## ACTIVITY
Below are records; output exactly the lines from the one with "(** ** A toy zstd" through their final line.
*** Block opens ***
Lemma train_pass_bound samples target even order dict filled dict' filled' go :
  0 <= target -> length_z dict = filled -> filled <= target ->
  train_pass samples target even order dict filled = (dict', filled', go) ->
  length_z dict' = filled' /\ filled <= filled' <= target.
Proof.
  intros Ht. revert dict filled. induction order as [|i order IH]; intros dict filled Hl Hf; cbn [train_pass].
  { intros [= <- <- _]. lia. }
  set (s := nth i samples []). destruct (is_nil s); [by apply IH|].
  set (n := Z.min _ _). assert (0 <= n <= length_z s /\ filled + n <= target) as (Hn & Hb).
  { unfold n, sat_sub, length_z in *. lia. }
  destruct (n =? 0); [intros [= <- <- _]; lia|]. cbv zeta.
  set (chunk := if even then _ else _).
  assert (length_z (dict ++ chunk) = filled + n) as Hl'.
  { unfold length_z in *. rewrite length_app. unfold chunk. destruct even.
    - rewrite length_take. lia.
    - rewrite length_drop. lia. }
  destruct (target <=? filled + n); [intros [= <- <- _]; lia|].
  intros H. apply IH in H; [lia|done|lia].
Qed.

(** A trained dictionary fits the budget. *)
Lemma train_dictionary_bound samples target :
  0 <= target -> length_z (train_dictionary samples target) <= target.
Proof.
  intros Ht. unfold train_dictionary. set (order := sort_by_key _ _).
  destruct (train_pass samples target true order [] 0) as [[d1 f1] g1] eqn:E1.
  apply train_pass_bound in E1 as (H1 & H1'); [|done|done|lia]. destruct g1; [|lia].
  destruct (train_pass samples target false order d1 f1) as [[d2 f2] g2] eqn:E2.
  apply train_pass_bound in E2 as (H2 & H2'); [|done|done|lia]. destruct g2; [|lia].
  destruct (train_pass samples target true order d2 f2) as [[d3 f3] g3] eqn:E3.
  apply train_pass_bound in E3 as (H3 & H3'); [|done|done|lia]. cbn. lia.
Qed.

(** ** A toy zstd

    A context is its dictionary; a frame is eight bytes of size, then the
    content with the dictionary cut off where it starts with it. *)
Module Toy.
Definition cut (d x : bytes) : bytes := match strip_prefix d x with Some r => 1 :: r | None => 0 :: x end.
Definition enc (d x : bytes) : res str bytes := Ok (le_bytes 8 (length_z x) ++ cut d x).
Definition paste (d body : bytes) : res str bytes :=
  match body with
  | 1 :: r => Ok (d ++ r)
  | 0 :: r => Ok r
  | _ => Err (lit "corrupt")
  end.
Definition size (z : bytes) : option Z := Some (le_val (take 8 z)).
*** Block closes ***
## TASK RESPONSE
(** ** A toy zstd

    A context is its dictionary; a frame is eight bytes of size, then the
    content with the dictionary cut off where it starts with it. *)
Module Toy.
Definition cut (d x : bytes) : bytes := match strip_prefix d x with Some r => 1 :: r | None => 0 :: x end.
Definition enc (d x : bytes) : res str bytes := Ok (le_bytes 8 (length_z x) ++ cut d x).
Definition paste (d body : bytes) : res str bytes :=
  match body with
  | 1 :: r => Ok (d ++ r)
  | 0 :: r => Ok r
  | _ => Err (lit "corrupt")
  end.
Definition size (z : bytes) : option Z := Some (le_val (take 8 z)).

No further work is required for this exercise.